This package provides functions for handling of unicode characters and utf8 strings. See also Glib.Convert.
Types |
---|
| |
The possible character classifications.
See http://www.unicode.org/Public/UNIDATA/UnicodeData.html
|
Subprograms |
---|
procedure UTF8_Validate (Str : UTF8_String; Valid : out Boolean; Invalid_Pos : out Natural); | ||
Validate a UTF8 string.

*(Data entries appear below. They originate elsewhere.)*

(** An error names the instruction.  If a message fails, the instructions
    before some instruction succeeded and that one failed; the error carries its
    index and its error, unless the instructions sysvar could not be loaded. *)
Theorem message_error_located (fuel : nat) (message : SanitizedMessage)
    (program_indices : list (list IndexOfAccount)) (tc : TransactionContext) (env : Environment)
    (limit units : Z) (e : TxError) (st : InvokeContext * Z) :
  let items := zip (Sanitized.program_instructions_iter message) program_indices in
  process_message find_builtin is_precompile fuel message program_indices tc env limit units = (Err e, st) ->
  exists (i : nat) id instruction programs st_i,
    items !! i = Some (id, instruction, programs) /\
    process_instructions find_builtin is_precompile fuel message 0 (take i items)
      (InvokeContext_new tc env limit, units) = (Ok tt, st_i) /\
    process_one find_builtin is_precompile fuel message (Z.of_nat i) id instruction programs st_i = (Err e, st) /\
    (e = TransactionError.InvalidAccountIndex \/
     exists err, e = TransactionError.InstructionError (wrapping U8 (Z.of_nat i)) err).
Proof.
  intros items. unfold process_message. fold items.
  set (st0 := (InvokeContext_new tc env limit, units)). clearbody st0 items. intros Hr.
  enough (exists (i : nat) id instruction programs st_i,
    items !! i = Some (id, instruction, programs) /\
    process_instructions find_builtin is_precompile fuel message 0 (take i items) st0 = (Ok tt, st_i) /\
    process_one find_builtin is_precompile fuel message (0 + Z.of_nat i) id instruction programs st_i = (Err e, st))
    as (i & id & ix & programs & st_i & Hi & Hpre & Hone).
  { exists i, id, ix, programs, st_i. split_and!; [done..|].
    by apply process_one_error in Hone. }
  revert st0 Hr. generalize 0. induction items as [|[[id ix] programs] items IH]; intros index st0 Hr;
    simpl in Hr; [done|]. unfold bind in Hr.
  destruct (process_one _ _ _ _ _ _ _ _ st0) as [[[]|e1|] st1] eqn:H1; [| |done].
  - destruct (IH _ _ Hr) as (i & id' & ix' & programs' & st_i & Hi & Hpre & Hone).
    exists (S i), id', ix', programs', st_i. split; [done|]. split.
    + simpl. unfold bind. by rewrite H1.
    + by replace (index + Z.of_nat (S i)) with (index + 1 + Z.of_nat i) by lia.
  - injection Hr as -> ->. exists O, id, ix, programs, st0. rewrite Z.add_0_r. done.
Qed.

End conserves.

Set Valid to True if valid, set Invalid_Pos to first invalid byte. | ||
Character classes | ||
function Is_Space (Char : Gunichar) return Boolean; | ||
True if Char is a space character | ||
function Is_Alnum (Char : Gunichar) return Boolean; | ||
True if Char is an alphabetical or numerical character | ||
function Is_Alpha (Char : Gunichar) return Boolean; | ||
True if Char is an alphabetical character | ||
function Is_Digit (Char : Gunichar) return Boolean; | ||
True if Char is a digit | ||
function Is_Lower (Char : Gunichar) return Boolean; | ||
True if Char is a lower-case character | ||
function Is_Upper (Char : Gunichar) return Boolean; | ||
True if Char is an upper-case character | ||
function Is_Punct (Char : Gunichar) return Boolean; | ||
True if Char is a punctuation character | ||
function Unichar_Type (Char : Gunichar) return G_Unicode_Type; | ||
Return the unicode character type of a given character | ||
Case handling | ||
function To_Lower (Char : Gunichar) return Gunichar; | ||
Convert Char to lower cases | ||
function To_Upper (Char : Gunichar) return Gunichar; | ||
Convert Char to upper cases | ||
function UTF8_Strdown (Str : ICS.chars_ptr; Len : Integer) return ICS.chars_ptr; | ||
function UTF8_Strdown (Str : UTF8_String) return UTF8_String; | ||
Convert Str to lower cases | ||
function UTF8_Strup (Str : ICS.chars_ptr; Len : Integer) return ICS.chars_ptr; | ||
function UTF8_Strup (Str : UTF8_String) return UTF8_String; | ||
Convert Str to upper cases | ||
Manipulating strings | ||
function UTF8_Strlen (Str : ICS.chars_ptr; Max : Integer := -1) return Glong; | ||
function UTF8_Strlen (Str : UTF8_String) return Glong; | ||
Return the number of characters in Str | ||
function UTF8_Find_Next_Char (Str : ICS.chars_ptr; Str_End : ICS.chars_ptr := ICS.Null_Ptr) return ICS.chars_ptr; | ||
function UTF8_Find_Next_Char (Str : UTF8_String; Index : Natural) return Natural; | ||
function UTF8_Next_Char (Str : UTF8_String; Index : Natural) return Natural; | ||
function UTF8_Find_Prev_Char (Str_Start : ICS.chars_ptr; Str : ICS.chars_ptr) return ICS.chars_ptr; | ||
function UTF8_Find_Prev_Char (Str : UTF8_String; Index : Natural) return Natural; | ||
Find the start of the previous UTF8 character after the Index-th byte. Index doesn't need to be on the start of a character. Index is set to a value smaller than Str'First if there is no previous character. | ||
Conversions | ||
function Unichar_To_UTF8 (C : Gunichar; Buffer : ICS.chars_ptr := ICS.Null_Ptr) return Natural; | ||
procedure Unichar_To_UTF8 (C : Gunichar; Buffer : out UTF8_String; Last : out Natural); | ||
Encode C into Buffer. Buffer must have at least 6 bytes free. Return the index of the last byte written in Buffer. | ||
function UTF8_Get_Char (Str : UTF8_String) return Gunichar; | ||
Converts a sequence of bytes encoded as UTF8 to a unicode character. If Str doesn't point to a valid UTF8 encoded character, the result is undefined. | ||
function UTF8_Get_Char_Validated (Str : UTF8_String) return Gunichar; | ||
Same as above. However, if the sequence if an incomplete start of a possibly valid character, it returns -2. If the sequence is invalid, returns -1. |